As it turned out, any feelings of being unwelcome or out of place vanished as soon as we entered the school. The conservatory’s director, Amer Nakhleh, welcomed us with coffee and sweets, in keeping with traditional Arabic hospitality. He then introduced us to some of the staff, teachers and students with whom we would be working.
Beit Almusica prides itself on providing instruction in both Western classical and traditional Arabic music. Its atmosphere was that of a grand experiment in multiculturalism. Students carried violins and cellos through the halls, but I also spotted ouds – Middle-Eastern lutes – and darbukas, traditional goblet drums. The faculty is diverse, including local musicians who specialize in Arabic musical traditions as well as Russian-born classical musicians who fled to Israel as part of a massive wave of immigration following the collapse of the Soviet Union. Add to that mix our own ensemble, and this tiny conservatory on the Israeli periphery turned into a cultural crossroads.
Politics – or what the locals referred to as “the situation” – did not enter the discussion…
In the lively master classes that followed, each member of our ensemble worked with a few students on our individual instruments. It took only a few minutes for me to become completely absorbed in the details of phrasing, sound, character and technique with the handful of young pianists that played for me. They seemed equally engaged, asking lots of questions and sharing their challenges. Some of the local teachers sat close to the piano rather than out in the hall, eagerly soaking up feedback and offering encouragement to their students. Politics – or what the locals referred to as “the situation” – did not enter the discussion, and I couldn’t tell if “the situation” was even on anybody’s mind. It certainly wasn’t on mine. Instead, it seemed like we could have been anywhere, with music as the only context for our interaction.
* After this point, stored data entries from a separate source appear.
(** * HidroTakip: the cloud-sync protocol of [App.tsx] and [storageService]

    A shallow embedding of the synchronisation slice of the application:
    the remote client ([fetchCloudTasks], [updateCloudTasks]), and the
    handlers of [App] that drive it ([handleConnectCloud],
    [handleDisconnectCloud], [updateTasksAndSync] and the polling effect). *)

From Stdlib Require Import ZArith NArith List Bool Lia String Ascii DecimalZ.
From stdpp Require Import base gmap strings list.
Import ListNotations.

(** ** JavaScript strings

    A JavaScript string is a sequence of UTF-16 code units.  The three
    [String.prototype] methods that [handleConnectCloud] chains work on
    code units (the regular expression has no [u] flag), so code units are
    the data. *)

Module JsString.

Abbreviation t := (list N).

(** A source literal made of ASCII characters only. *)
Definition lit (s : string) : t :=
  map N_of_ascii (list_ascii_of_string s).

(** [WhiteSpace] and [LineTerminator] of ECMAScript: what [trim] strips. *)
Definition isWhiteSpace (c : N) : bool :=
  ((9 <=? c) && (c <=? 13)           (* TAB LF VT FF CR *)
   || (c =? 32)                      (* SPACE *)
   || (c =? 160)                     (* NO-BREAK SPACE *)
   || (c =? 5760)                    (* OGHAM SPACE MARK *)
   || (8192 <=? c) && (c <=? 8202)   (* EN QUAD .. HAIR SPACE *)
   || (c =? 8232) || (c =? 8233)     (* LINE / PARAGRAPH SEPARATOR *)
   || (c =? 8239) || (c =? 8287)
   || (c =? 12288)                   (* IDEOGRAPHIC SPACE *)
   || (c =? 65279))%N.               (* BYTE ORDER MARK *)

Fixpoint trimStart (s : t) : t :=
  match s with
  | [] => []
  | c :: s' => if isWhiteSpace c then trimStart s' else s
  end.

Definition trimEnd (s : t) : t := rev (trimStart (rev s)).

(** [s.trim()] *)
Definition trim (s : t) : t := trimEnd (trimStart s).

Definition hyphen : N := 45.
Definition underscore : N := 95.
(** * surface-sampler: the pipeline script as a program over library calls

    The script [surface-sampler.py] is one straight sequence of calls into
    pygamer, pyvista, vtk, pyacvd, numpy and lightdock, with literal
    parameters, two counted loops and three loops over library sequences.

    The embedding keeps that shape.  A program is a tree of library calls
    ([prog]): every call names the function or method of the source with
    the arguments the source passes, and continues with whatever the
    library answers.  A library is a [handler]: a state transformer on an
    arbitrary world that answers a call with a value or raises.  Running a
    program against a handler yields the trace of calls made, in program
    order, with their answers.  All statements below hold for every
    handler, that is for every behaviour of the libraries. *)

From Stdlib Require Import ZArith List Ascii String Bool Lia.
From Stdlib Require Import Floats.SpecFloat.
Import ListNotations.
Local Open Scope string_scope.
Local Open Scope list_scope.
Local Open Scope Z_scope.

(** ** Python values used by the script *)

(** A Python [float] is an IEEE binary64 value. *)
Definition float : Type := spec_float.

(** [float(z)] for a small integer literal, rounded to binary64. *)
Definition float_of_Z (z : Z) : float := binary_normalize 53 1024 z 0 false.

(** A dyadic literal [m * 2^e] rounded to binary64 (2.5 is [5 * 2^-1]). *)
Definition float_of_dyadic (m e : Z) : float := binary_normalize 53 1024 m e false.

(** The literal [0.1]: the nearest binary64, 0x1.999999999999ap-4. *)
Definition float_0_1 : float := S754_finite false 7205759403792794 (-56).

(** The literal [0.97]: the nearest binary64, 0x1.f0a3d70a3d70ap-1. *)
Definition float_0_97 : float := S754_finite false 8736983277098762 (-53).

(** The literal [8.0]. *)
Definition float_8_0 : float := float_of_Z 8.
We closed the day of master classes, as we often do, with an Israeli Chamber Project concert, in which we hoped to further inspire students and demonstrate some of the concepts discussed during the lessons. Parents and siblings arrived for the performance, filling the small concert hall. I was moved to see flyers with our ensemble’s name printed in Arabic, a small but concrete symbol of the connection we had all forged. On our way out the door, two young brothers whom we had coached in classical violin and viola pulled us into one of the classrooms to offer a memorable finale. They gave us an impromptu performance of Arabic music that impressed every member of our ensemble with their assured navigation across such distinct musical styles.
Driving away that evening, I found that the sight of the German flags didn’t trigger quite the same painful reflex. Despite the emotional buttons that town locals presumably intended to push, the day’s interaction left me hopeful about our ability to transcend deep-seated suspicion and mistrust. We had chosen instead to come together through what is perhaps music’s greatest lesson: the art of listening.
That transformative experience has played itself out again and again over the past decade, not only in the Israeli Chamber Project’s outreach work across Israel, but also in places as disparate as Beijing and the Bronx. And as meaningful as our main stage concerts have been, it has been these experiences that have often proved to be the most uplifting. They have shown me that by offering the gift of music, and through it the deep listening and presence required from both performer and audience, we can begin to bridge our divides: of culture, of economy, of language and religion. We can help to heal decades of violence and hostility – and bring us all a little closer together.